Secondly, a generalized regression neural network (GRNN) was used for model development that could predict drug release from printed tablets. This network was built using TIBCO Statistica^® Software 13.5.0 (StatSoft Inc).

For both networks, input variables were: X1, tablet thickness (from 0.75–3.00 mm) and X2, ATH loading (from 5% to 20%). Dependent variables (outputs) were: percent of drug release after 15 min (Y1), 30 min (Y2), 60 min (Y3), 120 min (Y4), 240 min (Y5) and 360 min (Y6).

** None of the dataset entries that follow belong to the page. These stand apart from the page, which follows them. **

(* ===== verification/Redis.v ===== *)
(** * Redis: the key space the middleware relies on

    Redis itself is not part of the repository.  The commands its scripts and
    pipelines use are the methods of the class [Redis]; their documented effect
    on the hash a key holds and on its time to live are the laws of
    [RedisLaws], against which the idempotency store and the rate limiter are
    verified.  [KeySpace] is an implementation that satisfies the laws. *)

From stdpp Require Import base tactics list gmap strings.
From S2P Require Import Prelude GoLib Repository.

Open Scope Z_scope.

Abbreviation hash := (gmap string string).

(** Commands run at a time [now], in nanoseconds. *)
Class Redis (R : Type) := {
  HMGET : Z → string → list string → R → list (option string);
  HSET : Z → string → list (string * string) → R → R;
  EXPIRE : Z → string → Z → R → R;
  DEL : Z → string → R → R;
  (** The hash of a key and the time it expires, as seen at a time. *)
  entry : R → Z → string → option (hash * option Z)
}.

Definition fields (e : option (hash * option Z)) : hash := match e with Some (h, _) => h | None => ∅ end.

(** An entry seen at a later time, if nothing is done to the key. *)
Definition expire_at (now : Z) (e : option (hash * option Z)) : option (hash * option Z) :=
  match e with
  | Some (h, Some t) => if t <=? now then None else e
  | _ => e
  end.

Fixpoint hset_all (kvs : list (string * string)) (h : hash) : hash :=
  match kvs with [] => h | (k, v) :: kvs => hset_all kvs (<[k := v]> h) end.

(** HSET keeps the time to live, EXPIRE sets it on a key that exists, a key is
    gone when its time has come, and no command touches another key. *)
Class RedisLaws (R : Type) `{Redis R} := {
  entry_later r now now' k : now ≤ now' → entry r now' k = expire_at now' (entry r now k);
  HMGET_spec r now k fs : HMGET now k fs r = map (λ f, fields (entry r now k) !! f) fs;
  HSET_same r now k kvs :
    entry (HSET now k kvs r) now k
    = Some (hset_all kvs (fields (entry r now k)), match entry r now k with Some (_, t) => t | None => None end);
  EXPIRE_same r now k ttl : 0 < ttl →
    entry (EXPIRE now k ttl r) now k
    = match entry r now k with Some (h, _) => Some (h, Some (now + ttl)) | None => None end;
  DEL_same r now k : entry (DEL now k r) now k = None;
  HSET_other r now k kvs k' : k ≠ k' → entry (HSET now k kvs r) now k' = entry r now k';
  EXPIRE_other r now k ttl k' : k ≠ k' → entry (EXPIRE now k ttl r) now k' = entry r now k';
  DEL_other r now k k' : k ≠ k' → entry (DEL now k r) now k' = entry r now k'
}.

(** One round trip to the server: a script or a transaction runs atomically,
    and the connection can fail before or after it. *)
Definition round_trip {R A} (ci : CallInfo) (m : Prog R A) : Prog R (result goerror A) :=
  match ci_ctx ci with
  | Some err => ret (Err err)
  | None =>
    match ci_fault ci with
    | NoFault => let! a := m in ret (Ok a)
    | FailBefore err => ret (Err err)
    | FailAfter err => let! _ := m in ret (Err err)
    end
  end.

Lemma round_trip_cases {R A} ci (m : Prog R A) r a r' :
  round_trip ci m r = (a, r') →
  (a = Ok (m r).1 ∧ r' = (m r).2 ∧ clean ci) ∨ (is_Err a ∧ (r' = r ∨ r' = (m r).2) ∧ ¬ clean ci).
Proof.
  unfold round_trip, ret, bind, clean. destruct (ci_ctx ci), (ci_fault ci), (m r) as [x y];
    intros [= <- <-]; simpl; first [by left | right; split_and!; [done | by auto | by intros [? ?]]].
Qed.

Lemma round_trip_clean {R A} ci (m : Prog R A) r :
  clean ci → round_trip ci m r = (Ok (m r).1, (m r).2).
Proof. intros [Hc Hf]. unfold round_trip, bind, ret. rewrite Hc, Hf. by destruct (m r). Qed.

(** A server state with a connection to Redis: its key space, and the clock,
    context and fault of the next round trip. *)
Class RedisClient (S R : Type) := {
  rc_get : S → R;
  rc_set : R → S → S;
  rc_info : Ctx → Prog S CallInfo
}.

Class RedisClientLaws (S R : Type) `{RedisClient S R} := {
  rc_get_set r s : rc_get (rc_set r s) = r;
  rc_get_info ctx s : rc_get (rc_info ctx s).2 = rc_get s
}.

Definition on_redis {S R A} `{RedisClient S R} (ctx : Ctx) (op : CallInfo → Prog R A) : Prog S A :=
  let! ci := rc_info ctx in
  λ s, let (a, r) := op ci (rc_get s) in (a, rc_set r s).

Lemma on_redis_eq {S R A} `{RedisClient S R} `{!RedisClientLaws S R} ctx (op : CallInfo → Prog R A) s :
  on_redis ctx op s
  = let x := rc_info ctx s in let y := op x.1 (rc_get s) in (y.1, rc_set y.2 x.2).
Proof.
  unfold on_redis, bind. pose proof (rc_get_info ctx s) as Hg.
  destruct (rc_info ctx s) as [ci s']. simpl in *. rewrite Hg. by destruct (op ci (rc_get s)).
Qed.

(** ** A key space *)

Abbreviation KeySpace := (gmap string (hash * option Z)).

Definition ks_entry (r : KeySpace) (now : Z) (k : string) : option (hash * option Z) := expire_at now (r !! k).

#[export] Instance KeySpace_redis : Redis KeySpace := {|
  HMGET now k fs r := map (λ f, fields (ks_entry r now k) !! f) fs;
  HSET now k kvs r :=
    <[k := (hset_all kvs (fields (ks_entry r now k)),
            match ks_entry r now k with Some (_, t) => t | None => None end)]> r;
  EXPIRE now k ttl r :=
    match ks_entry r now k with Some (h, _) => <[k := (h, Some (now + ttl))]> r | None => r end;
  DEL now k r := delete k r;
  entry := ks_entry
|}.

Lemma expire_at_later now now' e : now ≤ now' → expire_at now' e = expire_at now' (expire_at now e).
Proof.
  intros Hle. destruct e as [[h [t|]]|]; simpl; try done.
  destruct (Z.leb_spec t now), (Z.leb_spec t now'); simpl; try lia; try done;
    destruct (Z.leb_spec t now'); done || lia.
Qed.

#[export] Instance KeySpace_laws : RedisLaws KeySpace.
Proof.
  split; unfold entry, HMGET, HSET, EXPIRE, DEL, KeySpace_redis, ks_entry.
  - intros. by apply expire_at_later.
  - done.
  - intros r now k kvs. rewrite lookup_insert_eq. destruct (r !! k) as [[h [t|]]|]; simpl; try done.
    destruct (Z.leb_spec t now) as [|Hlt]; simpl; [done|]. by destruct (Z.leb_spec t now); [lia|].
  - intros r now k ttl Hpos.
    destruct (expire_at now (r !! k)) as [[h t]|] eqn:E; [|by rewrite E].
    rewrite lookup_insert_eq. simpl. by destruct (Z.leb_spec (now + ttl) now); [lia|].
  - intros. by rewrite lookup_delete_eq.
  - intros. by rewrite lookup_insert_ne.
  - intros r now k ttl k' Hne. destruct (expire_at now (r !! k)) as [[h t]|]; [|done].
    by rewrite lookup_insert_ne.
  - intros. by rewrite lookup_delete_ne.
Qed.
(* ===== verification/Idempotency.v ===== *)
(** * Idempotency: the idempotency store and middleware of internal/middleware

    The Lua script idempotency_check.lua, the [IdempotencyStore] of
    idempotency_store.go and the [Idempotency] middleware, over the commands of
    [Redis]. *)

From stdpp Require Import base tactics list gmap strings pretty.
From S2P Require Import Prelude GoLib Domain Repository Redis Http RateLimit Middleware.

Open Scope string_scope.
Open Scope Z_scope.

(* go: internal/middleware/idempotency_store.go 14 *)
Definition idempotencyInProgressTTL : Z := 60 * Second.
(* go: internal/middleware/idempotency_store.go 15 *)
Definition idempotencyCompletedTTL : Z := 24 * Hour.

(** A [string] type with three constants; the script can return others. *)
(* go: internal/middleware/idempotency_store.go 21-27 *)
Abbreviation IdempotencyDecision := string (only parsing).
Definition IdempotencyProceed : IdempotencyDecision := "PROCEED".
Definition IdempotencyInProgress : IdempotencyDecision := "IN_PROGRESS".
Definition IdempotencyCompleted : IdempotencyDecision := "COMPLETED".

(* go: internal/middleware/idempotency_store.go 29-33 *)
Record IdempotencyResult := mkIdempotencyResult {
  ir_Decision : IdempotencyDecision;
  ir_StatusCode : Z;
  ir_Body : string
}.

(* go: internal/middleware/idempotency_store.go idempotencyRedisKey *)
Definition idempotencyRedisKey (merchantID key : string) : string :=
  "idempotency:{" +:+ merchantID +:+ "}:" +:+ key.

Section store.
Context {R : Type} `{!Redis R}.

(** idempotency_check.lua *)
Definition idempotency_check (now : Z) (key : string) : Prog R (list string) := λ r,
  let existing := HMGET now key ["state"; "status_code"; "response_body"] r in
  let get i := match existing !! i with Some (Some v) => Some v | _ => None end in
  let proceed :=
    (["PROCEED"], EXPIRE now key (60 * Second) (HSET now key [("state", "in_progress")] r)) in
  match get 0%nat with
  | None => proceed
  | Some state =>
    if bool_decide (state = "completed")
    then (["COMPLETED"; default "" (get 1%nat); default "" (get 2%nat)], r)
    else if bool_decide (state = "in_progress") then (["IN_PROGRESS"], r)
    else proceed
  end.

(** [client = false] is a nil store or a nil client. *)
(* go: internal/middleware/idempotency_store.go 35-38 *)
Record IdempotencyStore := mkIdempotencyStore { is_client : bool }.

(* go: internal/middleware/idempotency_store.go 48 *)
Definition disabled (s : IdempotencyStore) (merchantID key : string) : bool :=
  negb (is_client s) || bool_decide (merchantID = "") || bool_decide (key = "").

(* go: internal/middleware/idempotency_store.go 56-75 *)
Definition parse_check (values : list string) : IdempotencyResult :=
  match values with
  | [] => mkIdempotencyResult IdempotencyProceed 0 ""
  | decision :: rest =>
    if negb (bool_decide (decision = IdempotencyCompleted)) then mkIdempotencyResult decision 0 ""
    else
      let status := match rest with v :: _ => default 0 (Atoi v) | [] => 0 end in
      let body := match rest with _ :: b :: _ => b | _ => "" end in
      mkIdempotencyResult decision status body
  end.

(* go: internal/middleware/idempotency_store.go IdempotencyStore.Check *)
Definition store_Check (ci : CallInfo) (s : IdempotencyStore) (merchantID key : string)
  : Prog R (result goerror IdempotencyResult) :=
  if disabled s merchantID key then ret (Ok (mkIdempotencyResult IdempotencyProceed 0 ""))
  else
    try! values := round_trip ci (idempotency_check (ci_now ci) (idempotencyRedisKey merchantID key))
      or err => ret (Err err);
    ret (Ok (parse_check values)).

Data from 23 experimental runs were divided in training, validation and test sets (17:4:2). The best network was chosen based on the least RMS values for training, validation and test data set.

4. Conclusions

In this study, the possibility of successful fabrication of tablets with immediate- and modified-release characteristics containing different drug loadings with DLP 3D printing has been demonstrated. This further emphasizes the potential of this technology in the production of more acceptable dosage forms containing doses that are adjusted to the patient’s characteristics, which is particularly important for pediatric and geriatric populations, resulting in favorable therapy outcomes and adherence, and reduction of adverse effects and drugs toxicity.